_Data under study_.
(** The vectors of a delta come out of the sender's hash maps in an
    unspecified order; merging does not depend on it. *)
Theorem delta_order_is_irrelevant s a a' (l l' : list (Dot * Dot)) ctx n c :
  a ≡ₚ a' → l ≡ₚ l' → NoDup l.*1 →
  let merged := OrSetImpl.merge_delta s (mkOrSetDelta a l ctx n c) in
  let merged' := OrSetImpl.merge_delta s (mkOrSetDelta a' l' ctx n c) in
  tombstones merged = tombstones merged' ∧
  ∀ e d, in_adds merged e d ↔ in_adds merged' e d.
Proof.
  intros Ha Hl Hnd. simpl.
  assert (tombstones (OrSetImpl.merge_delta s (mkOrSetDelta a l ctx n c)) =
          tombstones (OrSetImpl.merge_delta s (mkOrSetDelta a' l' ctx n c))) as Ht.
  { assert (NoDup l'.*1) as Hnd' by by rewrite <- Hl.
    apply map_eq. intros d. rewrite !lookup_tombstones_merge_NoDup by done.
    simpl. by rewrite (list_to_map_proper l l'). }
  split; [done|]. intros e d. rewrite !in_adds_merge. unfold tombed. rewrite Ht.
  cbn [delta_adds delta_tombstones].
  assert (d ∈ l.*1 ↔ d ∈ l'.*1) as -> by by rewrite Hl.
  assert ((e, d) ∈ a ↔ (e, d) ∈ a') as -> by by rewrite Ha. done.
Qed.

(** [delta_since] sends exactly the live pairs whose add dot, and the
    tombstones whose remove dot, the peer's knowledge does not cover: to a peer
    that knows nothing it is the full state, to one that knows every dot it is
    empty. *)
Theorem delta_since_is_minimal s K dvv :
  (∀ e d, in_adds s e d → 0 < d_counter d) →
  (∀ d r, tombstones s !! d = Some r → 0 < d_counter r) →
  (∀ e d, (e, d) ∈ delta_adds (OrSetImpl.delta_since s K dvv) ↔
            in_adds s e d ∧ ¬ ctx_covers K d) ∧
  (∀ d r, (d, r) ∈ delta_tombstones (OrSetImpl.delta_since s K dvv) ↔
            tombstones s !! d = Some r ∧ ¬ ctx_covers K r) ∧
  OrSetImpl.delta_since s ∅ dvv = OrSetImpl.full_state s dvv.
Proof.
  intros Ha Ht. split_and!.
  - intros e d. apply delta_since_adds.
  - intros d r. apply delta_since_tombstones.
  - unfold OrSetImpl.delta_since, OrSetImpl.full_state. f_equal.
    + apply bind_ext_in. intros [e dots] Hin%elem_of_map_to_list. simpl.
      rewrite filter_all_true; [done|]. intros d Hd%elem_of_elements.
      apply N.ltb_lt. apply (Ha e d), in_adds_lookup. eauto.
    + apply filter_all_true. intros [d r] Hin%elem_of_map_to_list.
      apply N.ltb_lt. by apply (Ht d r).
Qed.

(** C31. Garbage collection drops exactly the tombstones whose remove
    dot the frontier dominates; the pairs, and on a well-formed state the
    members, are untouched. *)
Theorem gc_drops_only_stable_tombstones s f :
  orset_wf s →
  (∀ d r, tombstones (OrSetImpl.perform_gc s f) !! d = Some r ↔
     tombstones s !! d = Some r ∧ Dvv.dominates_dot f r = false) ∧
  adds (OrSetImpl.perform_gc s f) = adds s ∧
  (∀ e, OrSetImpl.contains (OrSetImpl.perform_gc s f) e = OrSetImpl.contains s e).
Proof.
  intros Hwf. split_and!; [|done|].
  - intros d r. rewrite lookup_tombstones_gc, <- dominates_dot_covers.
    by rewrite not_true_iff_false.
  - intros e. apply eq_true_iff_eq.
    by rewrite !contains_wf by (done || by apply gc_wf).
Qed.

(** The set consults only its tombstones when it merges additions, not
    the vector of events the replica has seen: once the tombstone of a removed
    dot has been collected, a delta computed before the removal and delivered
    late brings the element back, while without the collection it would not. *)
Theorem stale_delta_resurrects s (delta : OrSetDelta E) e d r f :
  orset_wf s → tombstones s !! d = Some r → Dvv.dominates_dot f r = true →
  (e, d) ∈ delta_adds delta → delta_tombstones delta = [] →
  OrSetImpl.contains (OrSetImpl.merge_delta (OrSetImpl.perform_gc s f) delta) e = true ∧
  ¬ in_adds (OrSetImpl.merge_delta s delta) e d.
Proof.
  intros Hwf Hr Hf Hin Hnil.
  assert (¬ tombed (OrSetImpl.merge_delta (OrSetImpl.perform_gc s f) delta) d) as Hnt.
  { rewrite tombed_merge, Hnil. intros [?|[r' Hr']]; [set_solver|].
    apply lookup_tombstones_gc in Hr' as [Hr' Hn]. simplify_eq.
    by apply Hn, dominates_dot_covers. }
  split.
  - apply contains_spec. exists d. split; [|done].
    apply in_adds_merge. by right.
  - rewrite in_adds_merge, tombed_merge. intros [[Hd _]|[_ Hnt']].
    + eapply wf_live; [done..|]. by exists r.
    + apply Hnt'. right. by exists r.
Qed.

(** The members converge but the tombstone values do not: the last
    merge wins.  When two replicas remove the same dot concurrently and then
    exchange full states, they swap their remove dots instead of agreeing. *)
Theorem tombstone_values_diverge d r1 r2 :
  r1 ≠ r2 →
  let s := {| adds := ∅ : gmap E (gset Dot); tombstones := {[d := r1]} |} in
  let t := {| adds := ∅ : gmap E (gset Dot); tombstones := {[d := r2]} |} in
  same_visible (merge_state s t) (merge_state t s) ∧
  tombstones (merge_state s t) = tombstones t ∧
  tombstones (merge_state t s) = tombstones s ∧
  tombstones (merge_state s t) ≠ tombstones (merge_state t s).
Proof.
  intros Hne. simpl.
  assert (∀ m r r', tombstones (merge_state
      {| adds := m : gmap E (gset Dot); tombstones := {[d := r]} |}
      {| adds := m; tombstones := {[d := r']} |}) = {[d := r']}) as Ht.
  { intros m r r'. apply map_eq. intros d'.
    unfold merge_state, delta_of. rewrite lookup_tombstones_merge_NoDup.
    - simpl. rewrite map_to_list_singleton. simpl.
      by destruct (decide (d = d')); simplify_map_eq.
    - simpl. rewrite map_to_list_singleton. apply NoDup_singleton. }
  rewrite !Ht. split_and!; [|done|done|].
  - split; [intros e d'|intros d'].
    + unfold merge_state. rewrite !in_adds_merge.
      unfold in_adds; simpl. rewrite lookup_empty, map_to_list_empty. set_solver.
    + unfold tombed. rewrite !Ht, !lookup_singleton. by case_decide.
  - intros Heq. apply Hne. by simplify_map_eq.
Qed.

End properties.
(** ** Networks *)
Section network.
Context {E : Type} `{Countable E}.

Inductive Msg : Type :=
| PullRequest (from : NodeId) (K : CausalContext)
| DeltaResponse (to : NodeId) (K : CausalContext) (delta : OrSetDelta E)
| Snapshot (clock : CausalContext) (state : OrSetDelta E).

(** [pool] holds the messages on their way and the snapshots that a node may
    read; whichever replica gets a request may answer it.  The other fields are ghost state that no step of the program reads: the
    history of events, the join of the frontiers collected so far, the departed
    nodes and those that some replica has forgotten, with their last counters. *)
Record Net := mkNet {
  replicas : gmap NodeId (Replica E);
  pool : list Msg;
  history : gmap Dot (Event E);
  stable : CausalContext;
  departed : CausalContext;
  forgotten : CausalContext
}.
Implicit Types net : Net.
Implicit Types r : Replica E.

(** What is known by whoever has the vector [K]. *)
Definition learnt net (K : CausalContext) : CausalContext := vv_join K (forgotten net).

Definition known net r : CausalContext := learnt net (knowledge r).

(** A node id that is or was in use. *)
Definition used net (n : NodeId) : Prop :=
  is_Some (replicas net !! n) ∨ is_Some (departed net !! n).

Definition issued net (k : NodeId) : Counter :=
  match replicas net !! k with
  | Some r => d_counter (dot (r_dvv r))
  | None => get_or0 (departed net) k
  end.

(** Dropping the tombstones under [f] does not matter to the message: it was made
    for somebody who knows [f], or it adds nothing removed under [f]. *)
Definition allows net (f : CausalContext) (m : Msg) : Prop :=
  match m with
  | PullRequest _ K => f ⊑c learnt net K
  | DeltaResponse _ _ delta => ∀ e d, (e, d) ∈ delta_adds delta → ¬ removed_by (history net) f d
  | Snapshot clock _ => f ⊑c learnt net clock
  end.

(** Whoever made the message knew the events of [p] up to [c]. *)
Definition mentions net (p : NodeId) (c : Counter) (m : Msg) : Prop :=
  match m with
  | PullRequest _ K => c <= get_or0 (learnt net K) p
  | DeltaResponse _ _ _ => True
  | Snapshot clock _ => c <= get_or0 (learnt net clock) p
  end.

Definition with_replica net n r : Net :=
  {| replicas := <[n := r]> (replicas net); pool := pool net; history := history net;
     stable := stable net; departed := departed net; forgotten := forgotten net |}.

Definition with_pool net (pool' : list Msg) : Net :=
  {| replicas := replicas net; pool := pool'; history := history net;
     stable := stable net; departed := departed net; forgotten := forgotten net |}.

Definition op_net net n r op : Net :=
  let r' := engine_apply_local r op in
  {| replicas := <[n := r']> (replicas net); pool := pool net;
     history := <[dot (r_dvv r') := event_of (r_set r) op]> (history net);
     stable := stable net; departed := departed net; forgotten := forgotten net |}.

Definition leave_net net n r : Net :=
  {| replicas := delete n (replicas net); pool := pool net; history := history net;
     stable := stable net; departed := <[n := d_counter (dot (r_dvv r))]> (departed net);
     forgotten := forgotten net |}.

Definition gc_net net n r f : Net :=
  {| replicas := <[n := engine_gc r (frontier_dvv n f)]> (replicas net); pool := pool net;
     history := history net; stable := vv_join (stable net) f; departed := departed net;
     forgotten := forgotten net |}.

_What the exercise asks_. Write out exactly the lines that fall from the line with "replicas := delete" to the line with "history := history net; stable" in the records above, keeping both ends.

_Answer for the task_.
  {| replicas := delete n (replicas net); pool := pool net; history := history net;
     stable := stable net; departed := <[n := d_counter (dot (r_dvv r))]> (departed net);
     forgotten := forgotten net |}.

Definition gc_net net n r f : Net :=
  {| replicas := <[n := engine_gc r (frontier_dvv n f)]> (replicas net); pool := pool net;
     history := history net; stable := vv_join (stable net) f; departed := departed net;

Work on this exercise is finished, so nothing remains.